Contro l'Hellas arriva una risposta importante
La risposta piú importante nel momento piú delicato della stagione. Contro l'Hellas Verona il Palermo ha giocato una grande partita, dimostrando di sapersi imporre e anche di saper resistere. L'1-0 finale (il primo clean sheet rosanero dopo due mesi e otto partite consecutive con gol al passivo) é di ciò espressione esaustiva.
Per un tempo e mezzo di gioco i rosanero hanno tenuto in mano il pallino del gioco, senza frenesia ma con veemenza, imponendosi sugli ospiti, costretti a rinculare verso la loro porta e mai veramente minacciosi, se non con qualche percussione sulla sinistra di Di Gaudio.
Il gol che ha deciso la partita, coronamento di un forcing già iniziato nella prima frazione, è arrivato all'alba della ripresa, confezionato dai tre rosanero che piú di tutti hanno fatto penare la difesa scaligera.
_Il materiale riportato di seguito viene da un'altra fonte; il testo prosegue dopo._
Lemma guard_bind_ok (b : bool) (e : E) (k : result E B) x :
  rbind (guard b e) (fun _ => k) = Ok x <-> b = false /\ k = Ok x.
Proof. destruct b; simpl; naive_solver. Qed.
End result_lemmas.

Create HintDb go discriminated.

(** [go_inv H] opens a successful run [H : ... = Ok x] into the guards it
    passed and the intermediate values it bound. *)
Ltac go_inv H :=
  repeat first
    [ rewrite guard_bind_ok in H; let H1 := fresh "Hg" in destruct H as [H1 H]
    | rewrite rbind_ok in H;
      let x := fresh "v" in let H1 := fresh "Hb" in destruct H as (x & H1 & H) ].

(** Splits every boolean connective and comparison in the context. *)
Ltac bool_hyps :=
  repeat match goal with
  | H : (_ && _)%bool = true |- _ => apply andb_true_iff in H; destruct H
  | H : (_ || _)%bool = false |- _ => apply orb_false_iff in H; destruct H
  | H : negb _ = true |- _ => apply negb_true_iff in H
  | H : negb _ = false |- _ => apply negb_false_iff in H
  | H : (_ <? _)%Z = true |- _ => apply Z.ltb_lt in H
  | H : (_ <? _)%Z = false |- _ => apply Z.ltb_ge in H
  | H : (_ <=? _)%Z = true |- _ => apply Z.leb_le in H
  | H : (_ <=? _)%Z = false |- _ => apply Z.leb_gt in H
  | H : (_ =? _)%Z = true |- _ => apply Z.eqb_eq in H
  | H : (_ =? _)%Z = false |- _ => apply Z.eqb_neq in H
  | H : (_ <? _)%nat = true |- _ => apply Nat.ltb_lt in H
  | H : (_ <? _)%nat = false |- _ => apply Nat.ltb_ge in H
  | H : (_ <=? _)%nat = true |- _ => apply Nat.leb_le in H
  | H : (_ <=? _)%nat = false |- _ => apply Nat.leb_gt in H
  | H : (_ =? _)%nat = true |- _ => apply Nat.eqb_eq in H
  | H : (_ =? _)%nat = false |- _ => apply Nat.eqb_neq in H
  | H : (_ =? _)%string = true |- _ => apply String.eqb_eq in H
  | H : (_ =? _)%string = false |- _ => apply String.eqb_neq in H
  | H : bool_decide _ = true |- _ => apply bool_decide_eq_true_1 in H
  | H : bool_decide _ = false |- _ => apply bool_decide_eq_false_1 in H
  end.

(** The same, also splitting disjunctions into cases. *)
Ltac bool_cases :=
  repeat first
    [ progress bool_hyps
    | match goal with
      | H : (_ || _)%bool = true |- _ => apply orb_true_iff in H; destruct H
      end ].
Jajalo, autore dell'ennesima prova da tiranno in mezzo al campo, ha ispirato l'azione, Moreo l'ha rifinita e Nestorovski, l'ha finalizzata. Una rete pesante, che ha dato al Palermo ulteriori stimoli per schiacciare un Hellas, venuto fuori solamente in un finale di gara non adatto a deboli di cuore.
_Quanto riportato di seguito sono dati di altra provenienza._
(* ===== verification/GoStr.v ===== *)
(** * Go strings

    The functions of Go's [strings], [strconv] and [path/filepath] packages the
    panel uses, on byte strings ([String.string], one [ascii] per byte).

    White space is Unicode white space as [unicode.IsSpace] defines it, matched
    on its UTF-8 encoding.  Case mapping ([to_lower], [equal_fold]) is exact on
    ASCII and leaves every byte from 128 up as it is. *)

From S2P Require Import Prelude.

#[local] Open Scope string_scope.
#[global] Arguments String.append : simpl nomatch.
#[global] Arguments Ascii.eqb : simpl never.
#[global] Arguments String.eqb : simpl never.
#[global] Arguments nat_of_ascii : simpl never.

(** ** Characters *)
Definition char_code (a : ascii) : nat := nat_of_ascii a.
Definition in_range (lo hi a : ascii) : bool :=
  ((nat_of_ascii lo <=? nat_of_ascii a) && (nat_of_ascii a <=? nat_of_ascii hi))%nat.
Definition is_digit (a : ascii) : bool := in_range "0" "9" a.
Definition is_lower (a : ascii) : bool := in_range "a" "z" a.
Definition is_upper (a : ascii) : bool := in_range "A" "Z" a.
Definition is_hex (a : ascii) : bool := is_digit a || in_range "a" "f" a || in_range "A" "F" a.
Definition is_ascii_space (a : ascii) : bool :=
  let n := nat_of_ascii a in ((9 <=? n) && (n <=? 13) || (n =? 32))%nat.

Definition lower_char (a : ascii) : ascii :=
  if is_upper a then ascii_of_nat (nat_of_ascii a + 32) else a.

Fixpoint str_map (f : ascii -> ascii) (s : string) : string :=
  match s with "" => "" | String a s' => String (f a) (str_map f s') end.

(** [strings.ToLower], on ASCII. *)
Definition to_lower : string -> string := str_map lower_char.

(** [strings.EqualFold], on ASCII. *)
Definition equal_fold (s t : string) : bool := (to_lower s =? to_lower t)%string.

Fixpoint str_forall (p : ascii -> bool) (s : string) : bool :=
  match s with "" => true | String a s' => p a && str_forall p s' end.

Fixpoint str_exists (p : ascii -> bool) (s : string) : bool :=
  match s with "" => false | String a s' => p a || str_exists p s' end.

(** [strings.ContainsRune] for an ASCII rune. *)
Definition contains_char (c : ascii) (s : string) : bool := str_exists (Ascii.eqb c) s.

(** [strings.ContainsAny] for a set of ASCII characters. *)
Definition contains_any (cs s : string) : bool := str_exists (fun a => contains_char a cs) s.

(** ** Prefixes and substrings *)
Fixpoint has_prefix (p s : string) : bool :=
  match p, s with
  | "", _ => true
  | String a p', String b s' => Ascii.eqb a b && has_prefix p' s'
  | _, _ => false
  end.

Fixpoint trim_prefix_opt (p s : string) : option string :=
  match p, s with
  | "", _ => Some s
  | String a p', String b s' => if Ascii.eqb a b then trim_prefix_opt p' s' else None
  | _, _ => None
  end.

Definition trim_prefix (p s : string) : string := default s (trim_prefix_opt p s).

Fixpoint has_suffix (p s : string) : bool :=
  (p =? s)%string ||
  match s with "" => false | String _ s' => has_suffix p s' end.

(** [strings.TrimSuffix]. *)
Fixpoint trim_suffix_opt (p s : string) : option string :=
  if (p =? s)%string then Some ""
  else match s with
       | "" => None
       | String a s' => String a <$> trim_suffix_opt p s'
       end.
Definition trim_suffix (p s : string) : string := default s (trim_suffix_opt p s).

(** [strings.Contains]. *)
Fixpoint str_contains (p s : string) : bool :=
  has_prefix p s || match s with "" => false | String _ s' => str_contains p s' end.

(** [strings.Cut] on a one-byte separator: text before, text after, found. *)
Fixpoint cut (c : ascii) (s : string) : string * string * bool :=
  match s with
  | "" => ("", "", false)
  | String a s' =>
      if Ascii.eqb a c then ("", s', true)
      else let '(x, y, found) := cut c s' in (String a x, y, found)
  end.

(** [strings.Cut] on any separator. *)
Fixpoint cut_str (sep s : string) : string * string * bool :=
  match trim_prefix_opt sep s with
  | Some rest => ("", rest, true)
  | None =>
      match s with
      | "" => ("", "", false)
      | String a s' => let '(x, y, found) := cut_str sep s' in (String a x, y, found)
      end
  end.

(** [strings.Index] of a separator as the text before and after it. *)
Definition cut_opt (sep s : string) : option (string * string) :=
  let '(x, y, found) := cut_str sep s in if found then Some (x, y) else None.

(** [strings.ReplaceAll(s, old, new)] for an [old] that is not empty; the fuel is the length. *)
Fixpoint replace_all (fuel : nat) (old new s : string) : string :=
  match fuel with
  | O => s
  | S f => match cut_opt old s with
           | Some (x, y) => x ++ new ++ replace_all f old new y
           | None => s
           end
  end.

(** [strings.Split] on a one-byte separator. *)
Fixpoint split (c : ascii) (s : string) : list string :=
  match s with
  | "" => [""]
  | String a s' =>
      if Ascii.eqb a c then "" :: split c s'
      else match split c s' with
           | [] => [String a ""]
           | x :: xs => String a x :: xs
           end
  end.

(** [strings.Join]. *)
Fixpoint join (sep : string) (l : list string) : string :=
  match l with
  | [] => ""
  | [x] => x
  | x :: xs => x ++ sep ++ join sep xs
  end.

(** ** White space *)

(** The length in bytes of the white-space rune [s] starts with, 0 if none:
    U+0009..U+000D, U+0020, U+0085, U+00A0, U+1680, U+2000..U+200A, U+2028,
    U+2029, U+202F, U+205F and U+3000. *)
Definition space_len (s : string) : nat :=
  match s with
  | "" => 0
  | String a s1 =>
      let n := nat_of_ascii a in
      if (n <? 128)%nat then (if is_ascii_space a then 1 else 0)
      else match s1 with
      | "" => 0
      | String b s2 =>
          let m := nat_of_ascii b in
          if (n =? 194)%nat && ((m =? 133) || (m =? 160))%nat then 2
          else match s2 with
          | "" => 0
          | String c _ =>
              let k := nat_of_ascii c in
              if ((n =? 225) && (m =? 154) && (k =? 128))%nat ||
                 ((n =? 226) && (m =? 128) &&
                    (((128 <=? k) && (k <=? 138)) || (k =? 168) || (k =? 169) || (k =? 175)))%nat ||
                 ((n =? 226) && (m =? 129) && (k =? 159))%nat ||
                 ((n =? 227) && (m =? 128) && (k =? 128))%nat
              then 3 else 0
          end
      end
  end.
L'ingresso di Matos al posto Di Gaudio e la fisiologica stanchezza hanno fatto vacillare la retroguardia rosanero, a lungo impeccabile e ritrovatasi un po' in affanno negli ultimi minuti, in cui una tensione già palpabile, ha raggiunto il suo apice. Ad aggiungere ulteriore pathos, ci ha pensato Bellusci, rimediando un'evitabilissimo secondo giallo: i suoi nervi sono saltati, il banco rosanero, salvato da Brignoli, da un'encomiabile sforzo della difesa ma anche dalla poca lucidità degli scaligeri, no. Il fischio finale di Giua, arrivato su un contropiede sprecato da Lee fuori tempo massimo, ha consentito di poter rilasciare quel sospiro di sollievo meritato e negato dalla sorte pochi secondi prima dal palo centrato da Nestorovski sul gong.
Il Palermo ha così colto l'occasione data dal successo della Cremonese sul Lecce. Se la sconfitta contro il Pescara, nel suo essere beffarda, suonava come un sinistro scricchiolare già visto l'anno scorso, il successo contro l'Hellas é un segnale non da poco mandato alla concorrenza.